#### What you have to do:
Collect each line of the records containing the string "branch".
--- Material to process Enclosed Below ---
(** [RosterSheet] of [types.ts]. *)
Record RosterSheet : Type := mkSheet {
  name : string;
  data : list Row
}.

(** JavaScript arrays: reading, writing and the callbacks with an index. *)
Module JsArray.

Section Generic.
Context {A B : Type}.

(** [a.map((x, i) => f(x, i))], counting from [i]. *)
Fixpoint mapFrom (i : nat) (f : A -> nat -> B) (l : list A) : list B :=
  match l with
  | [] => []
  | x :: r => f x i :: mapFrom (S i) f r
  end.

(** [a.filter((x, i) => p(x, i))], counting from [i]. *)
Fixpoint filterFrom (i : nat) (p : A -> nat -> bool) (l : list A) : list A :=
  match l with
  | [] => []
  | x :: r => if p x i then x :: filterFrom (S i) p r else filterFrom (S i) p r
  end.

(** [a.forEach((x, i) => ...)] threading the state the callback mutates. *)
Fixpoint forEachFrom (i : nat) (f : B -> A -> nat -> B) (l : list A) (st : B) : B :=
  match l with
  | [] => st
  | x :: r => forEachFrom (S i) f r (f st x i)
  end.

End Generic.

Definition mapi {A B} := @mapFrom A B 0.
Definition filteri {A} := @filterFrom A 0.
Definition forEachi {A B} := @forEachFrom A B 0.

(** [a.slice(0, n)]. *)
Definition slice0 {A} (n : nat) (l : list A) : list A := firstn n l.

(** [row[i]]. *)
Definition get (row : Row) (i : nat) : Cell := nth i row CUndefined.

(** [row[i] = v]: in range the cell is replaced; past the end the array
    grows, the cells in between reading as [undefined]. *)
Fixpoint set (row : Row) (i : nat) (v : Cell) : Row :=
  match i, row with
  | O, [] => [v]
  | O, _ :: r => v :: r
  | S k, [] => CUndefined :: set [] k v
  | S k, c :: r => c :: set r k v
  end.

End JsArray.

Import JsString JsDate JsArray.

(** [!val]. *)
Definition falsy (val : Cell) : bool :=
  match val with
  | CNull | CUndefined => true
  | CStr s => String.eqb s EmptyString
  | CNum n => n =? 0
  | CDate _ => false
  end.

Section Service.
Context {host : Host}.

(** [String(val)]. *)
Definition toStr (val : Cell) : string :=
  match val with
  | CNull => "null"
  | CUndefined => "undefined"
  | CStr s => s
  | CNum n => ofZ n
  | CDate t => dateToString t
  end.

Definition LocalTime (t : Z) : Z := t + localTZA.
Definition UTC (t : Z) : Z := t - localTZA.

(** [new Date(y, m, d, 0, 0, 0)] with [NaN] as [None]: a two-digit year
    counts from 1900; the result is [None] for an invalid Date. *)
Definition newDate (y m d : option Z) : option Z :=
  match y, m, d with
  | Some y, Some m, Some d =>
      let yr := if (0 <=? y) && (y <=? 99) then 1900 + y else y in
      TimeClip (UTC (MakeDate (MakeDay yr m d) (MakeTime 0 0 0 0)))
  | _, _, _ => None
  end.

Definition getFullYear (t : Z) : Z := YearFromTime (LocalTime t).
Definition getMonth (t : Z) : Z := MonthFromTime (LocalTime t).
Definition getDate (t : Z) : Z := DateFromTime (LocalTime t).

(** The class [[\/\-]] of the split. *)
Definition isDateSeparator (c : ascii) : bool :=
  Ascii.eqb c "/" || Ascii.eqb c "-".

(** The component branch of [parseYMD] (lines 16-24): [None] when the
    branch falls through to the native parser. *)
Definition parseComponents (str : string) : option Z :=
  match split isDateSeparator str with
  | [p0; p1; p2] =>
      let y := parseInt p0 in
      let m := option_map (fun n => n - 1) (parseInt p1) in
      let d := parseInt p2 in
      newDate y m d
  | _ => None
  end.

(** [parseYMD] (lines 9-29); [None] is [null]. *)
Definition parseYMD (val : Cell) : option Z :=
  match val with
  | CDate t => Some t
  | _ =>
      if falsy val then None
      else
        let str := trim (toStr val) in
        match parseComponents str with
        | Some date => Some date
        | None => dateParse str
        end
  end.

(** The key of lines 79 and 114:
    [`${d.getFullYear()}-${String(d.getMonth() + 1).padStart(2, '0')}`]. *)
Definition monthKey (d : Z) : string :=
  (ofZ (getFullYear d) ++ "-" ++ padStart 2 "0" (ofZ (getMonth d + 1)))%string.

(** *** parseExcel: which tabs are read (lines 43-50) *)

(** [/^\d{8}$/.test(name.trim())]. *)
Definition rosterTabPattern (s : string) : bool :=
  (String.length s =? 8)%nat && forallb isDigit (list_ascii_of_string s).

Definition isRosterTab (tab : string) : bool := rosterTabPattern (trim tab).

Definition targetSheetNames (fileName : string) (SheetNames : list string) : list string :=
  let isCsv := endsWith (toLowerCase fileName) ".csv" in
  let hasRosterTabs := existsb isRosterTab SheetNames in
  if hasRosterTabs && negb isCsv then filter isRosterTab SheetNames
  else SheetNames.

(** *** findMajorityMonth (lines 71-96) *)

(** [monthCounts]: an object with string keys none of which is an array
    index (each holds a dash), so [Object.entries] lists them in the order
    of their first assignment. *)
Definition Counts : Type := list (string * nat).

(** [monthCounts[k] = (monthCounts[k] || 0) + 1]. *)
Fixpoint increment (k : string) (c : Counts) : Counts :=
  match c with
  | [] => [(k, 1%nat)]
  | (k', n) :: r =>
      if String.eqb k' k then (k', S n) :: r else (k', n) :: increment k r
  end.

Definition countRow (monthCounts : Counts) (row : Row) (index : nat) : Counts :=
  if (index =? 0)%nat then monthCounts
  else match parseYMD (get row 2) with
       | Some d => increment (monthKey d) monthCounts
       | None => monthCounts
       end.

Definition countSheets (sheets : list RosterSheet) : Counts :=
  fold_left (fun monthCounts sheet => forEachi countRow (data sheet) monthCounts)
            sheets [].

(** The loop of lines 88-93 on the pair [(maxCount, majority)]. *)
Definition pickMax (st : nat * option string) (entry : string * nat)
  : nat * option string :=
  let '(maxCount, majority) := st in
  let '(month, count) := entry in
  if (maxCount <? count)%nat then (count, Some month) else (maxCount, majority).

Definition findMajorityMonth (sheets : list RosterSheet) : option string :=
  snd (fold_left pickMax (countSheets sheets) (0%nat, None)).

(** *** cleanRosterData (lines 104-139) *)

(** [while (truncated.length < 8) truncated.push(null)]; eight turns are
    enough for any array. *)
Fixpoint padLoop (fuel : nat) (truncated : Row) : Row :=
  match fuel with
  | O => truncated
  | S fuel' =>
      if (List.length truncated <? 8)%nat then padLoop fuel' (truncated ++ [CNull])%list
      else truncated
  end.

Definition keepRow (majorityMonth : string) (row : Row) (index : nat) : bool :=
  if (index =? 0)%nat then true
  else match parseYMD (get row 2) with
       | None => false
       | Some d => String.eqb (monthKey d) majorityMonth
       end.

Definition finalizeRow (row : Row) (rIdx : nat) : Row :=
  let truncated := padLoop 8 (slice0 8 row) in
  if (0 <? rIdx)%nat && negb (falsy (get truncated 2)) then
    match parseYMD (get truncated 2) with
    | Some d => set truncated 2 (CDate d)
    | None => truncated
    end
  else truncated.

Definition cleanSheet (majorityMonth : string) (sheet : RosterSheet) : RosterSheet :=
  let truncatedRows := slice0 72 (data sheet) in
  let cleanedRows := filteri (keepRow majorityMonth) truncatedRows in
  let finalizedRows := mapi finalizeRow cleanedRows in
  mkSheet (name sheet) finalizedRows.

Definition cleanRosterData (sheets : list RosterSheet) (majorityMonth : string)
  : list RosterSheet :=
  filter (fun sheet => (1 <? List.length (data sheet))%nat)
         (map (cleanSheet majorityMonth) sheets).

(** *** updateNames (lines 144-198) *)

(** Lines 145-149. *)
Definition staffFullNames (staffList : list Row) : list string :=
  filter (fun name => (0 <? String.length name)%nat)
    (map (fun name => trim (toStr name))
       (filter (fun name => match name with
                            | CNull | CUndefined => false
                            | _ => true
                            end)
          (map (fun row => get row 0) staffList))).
--- End of Enclosed Material to process ---
#### Final answer:
(** The component branch of [parseYMD] (lines 16-24): [None] when the
    branch falls through to the native parser. *)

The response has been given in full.